## Extracted data
(* ===== verification/PktFake.v ===== *)
(** byedpi/packets.c, the built-in decoys: a ClientHello for www.wikipedia.org,
    an HTTP request and a UDP payload, and the functions that copy them into a
    fresh packet. *)
From S2P Require Import Prelude CMem Sys PktHttp.
From Stdlib Require Import String.

(** [char tls_data[517]]: 351 bytes of text, the rest of the array is zero. *)
Definition tls_data : list Z :=
  [
    22; 3; 1; 2; 0; 1; 0; 1; 252; 3; 3; 3; 95; 111; 44; 237; 19; 34; 248; 220;
    178; 242; 96; 72; 45; 114; 102; 111; 87; 221; 19; 157; 27; 55; 220; 250; 54; 46; 186; 249;
    146; 153; 58; 32; 249; 223; 12; 46; 138; 85; 137; 130; 49; 99; 26; 239; 168; 190; 8; 88;
    167; 163; 90; 24; 211; 150; 95; 4; 92; 180; 98; 175; 137; 215; 15; 139; 0; 62; 19; 2;
    19; 3; 19; 1; 192; 44; 192; 48; 0; 159; 204; 169; 204; 168; 204; 170; 192; 43; 192; 47;
    0; 158; 192; 36; 192; 40; 0; 107; 192; 35; 192; 39; 0; 103; 192; 10; 192; 20; 0; 57;
    192; 9; 192; 19; 0; 51; 0; 157; 0; 156; 0; 61; 0; 60; 0; 53; 0; 47; 0; 255;
    1; 0; 1; 117; 0; 0; 0; 22; 0; 20; 0; 0; 17; 119; 119; 119; 46; 119; 105; 107;
    105; 112; 101; 100; 105; 97; 46; 111; 114; 103; 0; 11; 0; 4; 3; 0; 1; 2; 0; 10;
    0; 22; 0; 20; 0; 29; 0; 23; 0; 30; 0; 25; 0; 24; 1; 0; 1; 1; 1; 2;
    1; 3; 1; 4; 0; 16; 0; 14; 0; 12; 2; 104; 50; 8; 104; 116; 116; 112; 47; 49;
    46; 49; 0; 22; 0; 0; 0; 23; 0; 0; 0; 49; 0; 0; 0; 13; 0; 42; 0; 40;
    4; 3; 5; 3; 6; 3; 8; 7; 8; 8; 8; 9; 8; 10; 8; 11; 8; 4; 8; 5;
    8; 6; 4; 1; 5; 1; 6; 1; 3; 3; 3; 1; 3; 2; 4; 2; 5; 2; 6; 2;
    0; 43; 0; 9; 8; 3; 4; 3; 3; 3; 2; 3; 1; 0; 45; 0; 2; 1; 1; 0;
    51; 0; 38; 0; 36; 0; 29; 0; 32; 17; 140; 184; 140; 232; 138; 8; 144; 30; 238; 25;
    217; 221; 232; 212; 6; 177; 209; 226; 171; 224; 22; 99; 214; 220; 218; 132; 164; 184; 75; 251;
    14; 0; 21; 0; 172; 0; 0; 0; 0; 0; 0 ] ++ replicate 166 0.

(** [char http_data[43]]: the text without its terminating NUL fills the array. *)
Definition http_data : list Z :=
  bytes_of_string "GET / HTTP/1.1" ++ CRLF ++ bytes_of_string "Host: www.wikipedia.org"
    ++ CRLF ++ CRLF.

(** [char udp_data[64]] *)
Definition udp_data : list Z := replicate 64 0.

(** [struct packet]: [pk_data] is [None] for a null pointer, else the object. *)
Record packet : Type := Packet { pk_size : Z; pk_data : option (list Z); pk_off : Z }.
Definition packet0 : packet := Packet 0 None 0.

Section with_os.
Context {OS : Os} {St : Type}.

(** [malloc]/[calloc] of [n] bytes: [Some] zeroed object ([malloc]'s content is
    indeterminate; the callers overwrite what they read) or a null pointer. *)
Definition alloc (n : Z) : Prog St (option (list Z)) :=
  r ← syscall (CMalloc n);
  mret (if rv r =? 0 then None else Some (replicate (Z.to_nat n) 0)).

Definition fake_tls_init (len : Z) : Prog St (Z * packet) :=
  o ← alloc (if len <? 517 then 517 else len);
  match o with
  | None => mret (-1, packet0)
  | Some d => d ← lift (wr_list d 0 tls_data); mret (0, Packet 517 (Some d) 0)
  end.

Definition fake_http_init : Prog St (Z * packet) :=
  o ← alloc 43;
  match o with
  | None => mret (-1, packet0)
  | Some d => d ← lift (wr_list d 0 http_data); mret (0, Packet 43 (Some d) 0)
  end.

Definition fake_udp_init (len : Z) : Prog St (Z * packet) :=
  let sz := if truthy len then len else 64 in
  o ← alloc sz;
  match o with
  | None => mret (-1, packet0)
  | Some d =>
      d ← lift (wr_list d 0 (take (Z.to_nat (if sz <? 64 then sz else 64)) udp_data));
      mret (0, Packet sz (Some d) 0)
  end.
End with_os.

## Task statement
Exact reproduction is required. Give the lines of the data from its first line through the line containing "22; 3; 1; 2;", and no others.

## Response area
(* ===== verification/PktFake.v ===== *)
(** byedpi/packets.c, the built-in decoys: a ClientHello for www.wikipedia.org,
    an HTTP request and a UDP payload, and the functions that copy them into a
    fresh packet. *)
From S2P Require Import Prelude CMem Sys PktHttp.
From Stdlib Require Import String.

(** [char tls_data[517]]: 351 bytes of text, the rest of the array is zero. *)
Definition tls_data : list Z :=
  [
    22; 3; 1; 2; 0; 1; 0; 1; 252; 3; 3; 3; 95; 111; 44; 237; 19; 34; 248; 220;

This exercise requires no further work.